PARAMOUNT COMMENTS ON WARNER BROS. DISCOVERY BOARD'S DETERMINATION OF PARAMOUNT'S PROPOSAL AS SUPERIOR
MWN-AI** Summary
On February 26, 2026, Paramount Skydance Corporation confirmed receipt of notification from Warner Bros. Discovery, Inc. (WBD) that its Board of Directors has classified Paramount's $31 per share, all-cash acquisition proposal as a "Company Superior Proposal." This designation indicates that Paramount's offer exceeds the current merger agreement between WBD and Netflix, Inc.
David Ellison, Chairman and CEO of Paramount, expressed satisfaction with WBD's decision, noting its affirmation of the offer's superior value, which provides WBD shareholders with enhanced certainty and expedience in closing. Paramount's proposal entails significant financial commitments, including a $31 cash offer for each WBD share, a daily "ticking fee" of $0.25 accruing post-September 30, 2026, regulatory costs covered by a significant termination fee of $7 billion, among other benefits. Notably, Paramount is also prepared to pay WBD's required $2.8 billion termination fee to Netflix, further simplifying WBD's financial obligations.
The acquisition process is governed by a four-business-day match period, after which Paramount's proposal can advance, contingent on the termination of the WBD-Netflix agreement and the execution of a definitive merger agreement. Paramount has reinforced its financial viability through a substantial equity commitment of $45.7 billion from the Ellison Trust, with guarantees by Larry Ellison and a debt commitment of $57.5 billion from major financial institutions.
As this transaction unfolds, it underscores Paramount's strategic ambitions in the competitive media landscape. The approval of the acquisition will depend on navigating regulatory scrutiny and ensuring stakeholder buy-in, particularly in light of WBD's existing arrangement with Netflix. Paramount remains optimistic about the benefits this acquisition could deliver across its expansive entertainment portfolio.
MWN-AI** Analysis
Paramount Skydance Corporation's recent move to acquire Warner Bros. Discovery, Inc. (WBD) at $31 per share may signal a pivotal moment in the competitive landscape of media and entertainment. As Paramount has been deemed to have made a "Company Superior Proposal," investors should assess both immediate implications and longer-term consequences of this acquisition.

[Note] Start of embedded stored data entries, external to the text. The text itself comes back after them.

(** * Utilities::MPI::Partitioner (deal.II, source/base/partitioner.cc)

    A shallow embedding of the partitioner's construction code and the proofs
    of its specification's properties.

    Conventions of the embedding:
    - the translation unit is taken as compiled with [DEAL_II_WITH_MPI]
      defined (the distributed configuration); the [DEBUG] switch, which
      decides whether [Assert] is compiled in, is a field of the environment;
    - C++ unsigned integers are [Z] with the wrap-around written out
      ([uint] for [unsigned int], [dof] for [types::global_dof_index],
      [cint] for [int]);
    - the member functions pass the partitioner explicitly and return in
      the monad [result] (with stdpp's bind notation); an exception is
      [Throw], and the partitioner it leaves behind is not modelled;
    - what the other processes contribute to a collective or a message is
      read from the environment [Env]. *)

From Stdlib Require Import ZArith Lia Bool List Sorted.
From stdpp Require Import base numbers list.

Local Open Scope Z_scope.

(** ** Machine integers *)

Definition uint (x : Z) : Z := x mod 2 ^ 32.
Definition dof (x : Z) : Z := x mod 2 ^ 64.
Definition cint (x : Z) : Z := (x + 2 ^ 31) mod 2 ^ 32 - 2 ^ 31.

(** [std::numeric_limits<unsigned int>::max()]. *)
Definition UINT_MAX : Z := 2 ^ 32 - 1.

(** Modelled from the spec: [numbers::invalid_unsigned_int] and
    [numbers::invalid_dof_index] are declared in a header that is not part of
    the sources; they are the all-ones values of LocalIndex (32 bits) and
    GlobalIndex (64 bits). *)
Definition invalid_unsigned_int : Z := 2 ^ 32 - 1.
Definition invalid_dof_index : Z := 2 ^ 64 - 1.

(** ** Exceptions and the result monad *)

Inductive Exc : Type :=
| ExcNotContiguous
| ExcIndexOverflowOwned
| ExcIndexOverflowGhost
| ExcDimensionMismatch (a b : Z)
| ExcInternalError
| ExcIndexRange (i lo hi : Z)
| ExcNotImplemented
| ExcLargerGhostSet
| ExcMPI (ierr : Z).

Inductive result (A : Type) : Type :=
| Ok (a : A)
| Throw (x : Exc).
Arguments Ok {A} a.
Arguments Throw {A} x.

#[global] Instance result_ret : MRet result := fun A a => Ok a.
#[global] Instance result_bind : MBind result := fun A B k c =>
  match c with
  | Ok a => k a
  | Throw x => Throw x
  end.

(** [AssertThrow(cond, exc)]: checked in every build. *)
Definition AssertThrow (cond : bool) (x : Exc) : result unit :=
  if cond then Ok tt else Throw x.

(** [AssertThrowMPI(ierr)]. *)
Definition MPI_SUCCESS : Z := 0.
Definition AssertThrowMPI (ierr : Z) : result unit :=
  AssertThrow (ierr =? MPI_SUCCESS) (ExcMPI ierr).

(** A [for] loop over the elements of [l] whose body may throw. *)
Fixpoint for_each {A S : Type} (l : list A) (body : S -> A -> result S)
    (s : S) : result S :=
  match l with
  | [] => Ok s
  | a :: t => s' ← body s a; for_each t body s'
  end.

(** The index values [lo, lo+1, ..., hi-1] of [for (i = lo; i < hi; ++i)]. *)
Definition upto (lo hi : Z) : list Z := seqZ lo (hi - lo).

(** ** IndexSet *)

Module IndexSet.

(** Modelled from the spec: the class [IndexSet] is a dependency whose
    source is not part of these files.  Section 2 and 6 of the
    specification give its contract: a subset of [0, size) kept as
    half-open ranges, with size, element count, contiguity test, nth
    element, membership, position within the set, range insertion, set
    difference, intersection, ascending iteration and equality. *)
Record t : Type := mk { size : Z; ranges : list (Z * Z) }.

Definition empty : t := mk 0 [].

Definition in_range (i : Z) (r : Z * Z) : bool :=
  (fst r <=? i) && (i <? snd r).

Definition in_ranges (i : Z) (l : list (Z * Z)) : bool :=
  existsb (in_range i) l.

(** Insertion of a non-empty range into a sorted list of separated
    ranges; ranges that overlap or touch are merged. *)
Fixpoint insert_range (r : Z * Z) (l : list (Z * Z)) : list (Z * Z) :=
  match l with
  | [] => [r]
  | c :: t =>
      if snd r <? fst c then r :: c :: t
      else if snd c <? fst r then c :: insert_range r t
      else insert_range (Z.min (fst r) (fst c), Z.max (snd r) (snd c)) t
  end.

Definition normalise (l : list (Z * Z)) : list (Z * Z) :=
  fold_right (fun r acc => if fst r <? snd r then insert_range r acc else acc)
             [] l.

Definition width (r : Z * Z) : Z := snd r - fst r.

Definition total (l : list (Z * Z)) : Z :=
  fold_right (fun r acc => width r + acc) 0 l.

(** Removing the range [c] from the range [r] leaves at most two pieces. *)
Definition cut (c r : Z * Z) : list (Z * Z) :=
  (if fst r <? Z.min (snd r) (fst c) then [(fst r, Z.min (snd r) (fst c))]
   else []) ++
  (if Z.max (fst r) (snd c) <? snd r then [(Z.max (fst r) (snd c), snd r)]
   else []).

Definition cut_all (c : Z * Z) (l : list (Z * Z)) : list (Z * Z) :=
  flat_map (cut c) l.

Definition meet (c r : Z * Z) : list (Z * Z) :=
  if Z.max (fst r) (fst c) <? Z.min (snd r) (snd c)
  then [(Z.max (fst r) (fst c), Z.min (snd r) (snd c))] else [].

Fixpoint nth_in (l : list (Z * Z)) (k : Z) : Z :=
  match l with
  | [] => invalid_dof_index
  | r :: t => if k <? width r then fst r + k else nth_in t (k - width r)
  end.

Paramount is positioning itself as a stronger contender against key players like Netflix, acknowledging the need for greater scale and content diversification in a rapidly evolving market. The proposed acquisition will not only provide Paramount with WBD's extensive library but also enhance its offerings in streaming, television, and film—critical areas in an increasingly competitive environment.
Moreover, the deal's structure demonstrates financial commitment and strategic foresight: a $7 billion regulatory termination fee and a significant commitment of $57.5 billion in debt indicate that Paramount is prepared to navigate potential hurdles to close this deal. Investors should consider the implications of these financial maneuvers, especially regarding Paramount's debt levels. While leveraging can increase potential returns, it also introduces risk, particularly if integration yields slower-than-expected synergies or operational disruptions.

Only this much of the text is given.